* Requirement *
Go through the entries one line at a time, and gather every line that has the word "LocalTZA".

* Excerpted data *

(** * Job Posting API: a shallow embedding of the request handlers

    The development follows the Express application of the repository:

    - [server.js]: the in-memory [employerSockets] object and the
      Socket.IO [register] / [disconnect] listeners;
    - [middleware/auth.js]: [authenticateJWT];
    - [routes/auth.js]: [POST /login];
    - [routes/jobs.js]: search, create, update and delete of job postings;
    - [routes/applications.js]: [POST /:jobId/apply];
    - [models/*.js]: the Mongoose schemas.

    MongoDB collections are finite maps from document identifier to
    document, [employerSockets] is a JavaScript object whose property order
    is kept, and a handler is a state transformer that either goes on,
    answers early ([return res.status(..).json(..)]) or throws into the
    enclosing [catch].  The functions of express-validator, bcrypt,
    jsonwebtoken, the MongoDB text index and the ObjectId generator are the
    fields of the [Platform] interface.  Identifiers are kept in their
    string form and numbers are integers.  The store answers every
    operation: what reaches a [catch] is a document refused by its schema
    on [save], a duplicate key, an identifier that cannot be cast, or a
    [bcrypt.compare] on something that is no string.

    The development has two parts.  The first takes requests in canonical
    form: identifiers spelled as the store spells them (twenty-four
    lower-case hexadecimal digits), body fields that are strings, and
    nothing in the query string.  The second, from [Scalar] on, takes the
    requests as they arrive, with Mongoose's cast of identifiers,
    express-validator's reading of every request location, JSON scalars in
    the body and the [createdAt]/[updatedAt] of a job; [apply_route_plain]
    and [login_route_plain] relate the two. *)

From stdpp Require Import gmap strings list fin_maps stringmap sorting.
From Stdlib Require Import ZArith Ascii.

Open Scope string_scope.

(** ** JavaScript values used by the handlers *)

Module Js.

(** Truthiness of a string: only the empty string is falsy. *)
Definition truthy (s : string) : bool := negb (String.eqb s "").

(** A possibly [undefined] string. *)
Definition truthy_opt (o : option string) : bool :=
  match o with Some s => truthy s | None => false end.

(** [x || d] for a possibly undefined string [x]. *)
Definition or_else {A} (isTruthy : A → bool) (x : option A) (d : A) : A :=
  match x with
  | Some v => if isTruthy v then v else d
  | None => d
  end.

(** express-validator's [toString]: [undefined] reads as the empty string. *)
Definition toStr (o : option string) : string := default "" o.

(** [s.startsWith(p)] *)
Definition startsWith (p s : string) : bool := String.prefix p s.

(** [s.split(sep)] for a one-character separator. *)
Fixpoint split_go (sep : ascii) (cur : string) (s : string) : list string :=
  match s with
  | EmptyString => [String.rev cur]
  | String c r =>
      if Ascii.eqb c sep then String.rev cur :: split_go sep "" r
      else split_go sep (String c cur) r
  end.
Definition split (sep : ascii) (s : string) : list string := split_go sep "" s.
(** * movie.api: the authentication flow and the guarded routes

    A shallow embedding of [auth.js] (token issuance and the login route) and
    of the guarded routes of [index.js], with the statements the
    specification makes about them.

    The libraries the program calls (bcrypt, jsonwebtoken's signing
    primitive and wire encoding, MongoDB's query matcher, Mongoose's update
    casting) are collected in the class [External]: the development holds
    for every implementation of them. *)

From Stdlib Require Import ZArith Lia Ascii String List Bool.
From stdpp Require Import base option strings list gmap.

Set Warnings "-register-all".

Open Scope string_scope.
Open Scope list_scope.
Open Scope Z_scope.

(** ** JavaScript values *)

(** The values that travel through request bodies, query filters, token
    payloads and JSON responses. [VUndefined] is JavaScript's [undefined]:
    what reading a property that an object does not have evaluates to. *)
Inductive value : Type :=
  | VUndefined
  | VNull
  | VBool (b : bool)
  | VNum (n : Z)
  | VStr (s : string)
  | VArr (items : list value)
  | VObj (props : list (string * value)).

(** [!v] as JavaScript's conditionals read it. *)
Definition truthy (v : value) : bool :=
  match v with
  | VUndefined | VNull => false
  | VBool b => b
  | VNum n => negb (n =? 0)
  | VStr s => negb (String.eqb s "")
  | VArr _ | VObj _ => true
  end.

(** Property read on a property list: the first entry under the key. *)
Fixpoint prop_get (k : string) (props : list (string * value)) : value :=
  match props with
  | [] => VUndefined
  | (k', v) :: rest => if String.eqb k' k then v else prop_get k rest
  end.
(** * SJTU-Canvas-Helper: the formatting, base64 and file-type utilities

    A shallow embedding of the utility module of the front end
    ([formatDate], [base64ToArrayBuffer], [base64ToFile], [getFileType])
    together with the parts of the JavaScript host they call: string
    primitives, property lookup on an object literal, the [Date] calendar
    arithmetic of ECMAScript, [atob], [Uint8Array], [Blob] and [File].

    JavaScript strings are modelled by [string], each [ascii] being read as
    one code unit below 256 (the Latin-1 range).  On that range every host
    primitive used below is determined by the ECMAScript, HTML and File API
    specifications. *)

From Stdlib Require Import ZArith List String Ascii Bool Lia DecimalString.
From Stdlib.Strings Require Import Byte.
From Stdlib Require DecimalZ.
Import ListNotations.

Local Open Scope string_scope.
Local Open Scope Z_scope.

(** ** JavaScript values *)

Module JS.

(** The values that can flow out of the utilities: [undefined], a string, or
    one of the built-in objects reachable from [Object.prototype]. *)
Inductive value : Type :=
| Undefined
| Str (s : string)
| Builtin (name : string).

(** [ToBoolean]: [undefined] and the empty string are falsy, objects and
    functions are truthy. *)
Definition ToBoolean (v : value) : bool :=
  match v with
  | Undefined => false
  | Str EmptyString => false
  | Str _ => true
  | Builtin _ => true
  end.

(** Numbers, as far as the date getters need them: an integer or [NaN]. *)
Inductive number : Type :=
| NaN
| Num (z : Z).

(** Code unit of a character and back. *)
Definition code (c : ascii) : Z := Z.of_N (N_of_ascii c).
Definition chr (z : Z) : ascii := ascii_of_N (Z.to_N z).

(** [String.prototype.length]. *)
Definition length (s : string) : Z := Z.of_nat (String.length s).

(** [String.prototype.split] with a separator of one code unit: the array
    of the segments between the separators, never empty. *)
Fixpoint split (sep : ascii) (s : string) : list string :=
  match s with
  | EmptyString => [EmptyString]
  | String c s' =>
      if Ascii.eqb c sep then EmptyString :: split sep s'
      else match split sep s' with
           | seg :: rest => String c seg :: rest
           | [] => [String c EmptyString]
           end
  end.

(** [Array.prototype.pop]: the last element, [None] (that is [undefined])
    on the empty array. *)
Fixpoint pop {A : Type} (l : list A) : option A :=
  match l with
  | [] => None
  | [x] => Some x
  | _ :: l' => pop l'
  end.

(** Lower-casing of one code unit of the Latin-1 range: A-Z and the
    accented capitals U+00C0..U+00DE (U+00D7, the multiplication sign,
    apart) move up by 32. *)
Definition lower_unit (c : ascii) : ascii :=
  let n := code c in
  if ((65 <=? n) && (n <=? 90))
     || ((192 <=? n) && (n <=? 222) && negb (n =? 215))
  then chr (n + 32) else c.

(** [String.prototype.toLowerCase]. *)
Fixpoint toLowerCase (s : string) : string :=
  match s with
  | EmptyString => EmptyString
  | String c s' => String (lower_unit c) (toLowerCase s')
  end.

(** Own properties of an object literal, in source order. *)
Definition object := list (string * string).

Fixpoint own (o : object) (k : string) : option string :=
  match o with
  | [] => None
  | (k', v) :: o' => if String.eqb k k' then Some v else own o' k
  end.

(** The properties every object literal inherits from [Object.prototype]
    (ECMAScript 20.1.3 and Annex B.2.2). *)
Definition Object_prototype : list (string * value) :=
  [ ("constructor", Builtin "Object");
    ("__proto__", Builtin "Object.prototype");
    ("__defineGetter__", Builtin "Object.prototype.__defineGetter__");
    ("__defineSetter__", Builtin "Object.prototype.__defineSetter__");
    ("__lookupGetter__", Builtin "Object.prototype.__lookupGetter__");
    ("__lookupSetter__", Builtin "Object.prototype.__lookupSetter__");
    ("hasOwnProperty", Builtin "Object.prototype.hasOwnProperty");
    ("isPrototypeOf", Builtin "Object.prototype.isPrototypeOf");
    ("propertyIsEnumerable", Builtin "Object.prototype.propertyIsEnumerable");
    ("toLocaleString", Builtin "Object.prototype.toLocaleString");
    ("toString", Builtin "Object.prototype.toString");
    ("valueOf", Builtin "Object.prototype.valueOf") ].

Fixpoint inherited (p : list (string * value)) (k : string) : option value :=
  match p with
  | [] => None
  | (k', v) :: p' => if String.eqb k k' then Some v else inherited p' k
  end.

(** Property access [o[k]] on an object literal: the own property if there
    is one, else the one found on [Object.prototype], else [undefined]. *)
Definition Get (o : object) (k : string) : value :=
  match own o k with
  | Some v => Str v
  | None =>
      match inherited Object_prototype k with
      | Some v => v
      | None => Undefined
      end
  end.

End JS.

(** ** File-type classification *)

Definition fileExtensions : JS.object :=
  [ ("bmp", "image/bmp");
    ("csv", "text/csv");
    ("doc", "doc");
    ("docx", "doc");
    ("gif", "image/gif");
    ("jpg", "image/jpg");
    ("jpeg", "image/jpeg");
    ("pptx", "ppt");
    ("pdf", "application/pdf");
    ("png", "image/png");
    ("tiff", "image/tiff");
    ("mp4", "video/mp4") ].

(** [filename.split('.').pop()?.toLowerCase()]: [None] is [undefined]. *)
Definition extension_of (filename : string) : option string :=
  option_map JS.toLowerCase (JS.pop (JS.split "." filename)).

(** [getFileType]: the value of [fileExtensions[extension]] when both the
    extension and that value are truthy, else [extension ?? ""]. *)
Definition getFileType (filename : string) : JS.value :=
  match extension_of filename with
  | Some extension =>
      if JS.ToBoolean (JS.Str extension)
         && JS.ToBoolean (JS.Get fileExtensions extension)
      then JS.Get fileExtensions extension
      else JS.Str extension
  | None => JS.Str ""
  end.

(** ** Numbers and strings of the host *)

Module Num.

Import JS.

(** [Number.prototype.toString] and the [ToString] of template literals, on
    integers (well below 1e21, so never in exponent notation) and [NaN]. *)
Definition toString (n : number) : string :=
  match n with
  | NaN => "NaN"
  | Num z => DecimalString.NilZero.string_of_int (Z.to_int z)
  end.

(** The [+] of two numbers. *)
Definition add (a b : number) : number :=
  match a, b with
  | Num x, Num y => Num (x + y)
  | _, _ => NaN
  end.

(** The first [n] code units of [fill] repeated for ever; [cur] is what is
    left of the copy being read. *)
Fixpoint filler (n : nat) (cur fill : string) : string :=
  match n with
  | O => EmptyString
  | S n' =>
      match cur with
      | String c r => String c (filler n' r fill)
      | EmptyString =>
          match fill with
          | String c r => String c (filler n' r fill)
          | EmptyString => EmptyString
          end
      end
  end.

(** [String.prototype.padStart]: a string already of the target length or
    longer is returned as it is. *)
Definition padStart (s : string) (maxLength : Z) (fillString : string) : string :=
  if maxLength <=? JS.length s then s
  else filler (Z.to_nat (maxLength - JS.length s)) fillString fillString ++ s.

End Num.

(** ** The calendar arithmetic of ECMAScript dates (section 21.4.1) *)

Module Date.

Import JS.

Definition msPerDay : Z := 86400000.
Definition msPerHour : Z := 3600000.
Definition msPerMinute : Z := 60000.
Definition msPerSecond : Z := 1000.

Definition Day (t : Z) : Z := t / msPerDay.
Definition TimeWithinDay (t : Z) : Z := t mod msPerDay.

Definition DaysInYear (y : Z) : Z :=
  if negb (y mod 4 =? 0) then 365
  else if negb (y mod 100 =? 0) then 366
  else if negb (y mod 400 =? 0) then 365
  else 366.

Definition DayFromYear (y : Z) : Z :=
  365 * (y - 1970) + (y - 1969) / 4 - (y - 1901) / 100 + (y - 1601) / 400.

Definition TimeFromYear (y : Z) : Z := msPerDay * DayFromYear y.

(** The year of a day number: the largest [y] with [DayFromYear y <= d].
    A year lasts 146097/400 days on average, which places [y] within one
    year of the quotient; the two comparisons settle it. *)
Definition YearFromDay (d : Z) : Z :=
  let y := 1970 + (400 * d) / 146097 in
  if DayFromYear (y + 1) <=? d then y + 1
  else if DayFromYear y <=? d then y
  else y - 1.

Definition YearFromTime (t : Z) : Z := YearFromDay (Day t).

Definition InLeapYear (t : Z) : Z := DaysInYear (YearFromTime t) - 365.

Definition DayWithinYear (t : Z) : Z := Day t - DayFromYear (YearFromTime t).

Definition MonthFromTime (t : Z) : Z :=
  let d := DayWithinYear t in
  let l := InLeapYear t in
  if d <? 31 then 0
  else if d <? 59 + l then 1
  else if d <? 90 + l then 2
  else if d <? 120 + l then 3
  else if d <? 151 + l then 4
  else if d <? 181 + l then 5
  else if d <? 212 + l then 6
  else if d <? 243 + l then 7
  else if d <? 273 + l then 8
  else if d <? 304 + l then 9
  else if d <? 334 + l then 10
  else 11.

(** Days of the year before month [m] (0 to 11, January being 0). *)
Definition DaysBeforeMonth (m l : Z) : Z :=
  match m with
  | 0 => 0
  | 1 => 31
  | 2 => 59 + l
  | 3 => 90 + l
  | 4 => 120 + l
  | 5 => 151 + l
  | 6 => 181 + l
  | 7 => 212 + l
  | 8 => 243 + l
  | 9 => 273 + l
  | 10 => 304 + l
  | _ => 334 + l
  end.

Definition DateFromTime (t : Z) : Z :=
  DayWithinYear t + 1 - DaysBeforeMonth (MonthFromTime t) (InLeapYear t).

Definition HourFromTime (t : Z) : Z := (t / msPerHour) mod 24.
Definition MinFromTime (t : Z) : Z := (t / msPerMinute) mod 60.

(** [MakeTime], [MakeDay], [MakeDate] and [TimeClip] on integers.  In
    [MakeDay] months beyond December carry into the year and days beyond
    the end of the month carry into the next one. *)
Definition MakeTime (hour min sec ms : Z) : Z :=
  hour * msPerHour + min * msPerMinute + sec * msPerSecond + ms.

Definition MakeDay (year month date : Z) : Z :=
  let ym := year + month / 12 in
  let mn := month mod 12 in
  DayFromYear ym + DaysBeforeMonth mn (DaysInYear ym - 365) + date - 1.

Definition MakeDate (day time : Z) : Z := day * msPerDay + time.

Definition TimeClip (t : Z) : option Z :=
  if Z.abs t <=? 8640000000000000 then Some t else None.

(** What the host decides: how a string is parsed (to a time value, or to
    nothing, that is [NaN]), and the offset of local time at a moment. *)
Record Host : Type := {
  parse : string -> option Z;
  LocalTZA : Z -> Z
}.

Section WithHost.

Variable host : Host.

(** A date object is its time value; [None] is the invalid date. *)
Definition t : Type := option Z.

(** [new Date(string)]. *)
Definition new (s : string) : t :=
  match parse host s with
  | Some tv => TimeClip tv
  | None => None
  end.

Definition LocalTime (tv : Z) : Z := tv + LocalTZA host tv.

Definition getter (f : Z -> Z) (d : t) : number :=
  match d with
  | None => NaN
  | Some tv => Num (f (LocalTime tv))
  end.

Definition getFullYear : t -> number := getter YearFromTime.
Definition getMonth : t -> number := getter MonthFromTime.
Definition getDate : t -> number := getter DateFromTime.
Definition getHours : t -> number := getter HourFromTime.
Definition getMinutes : t -> number := getter MinFromTime.

End WithHost.

End Date.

* Answer space *
  LocalTZA : Z -> Z
Definition LocalTime (tv : Z) : Z := tv + LocalTZA host tv.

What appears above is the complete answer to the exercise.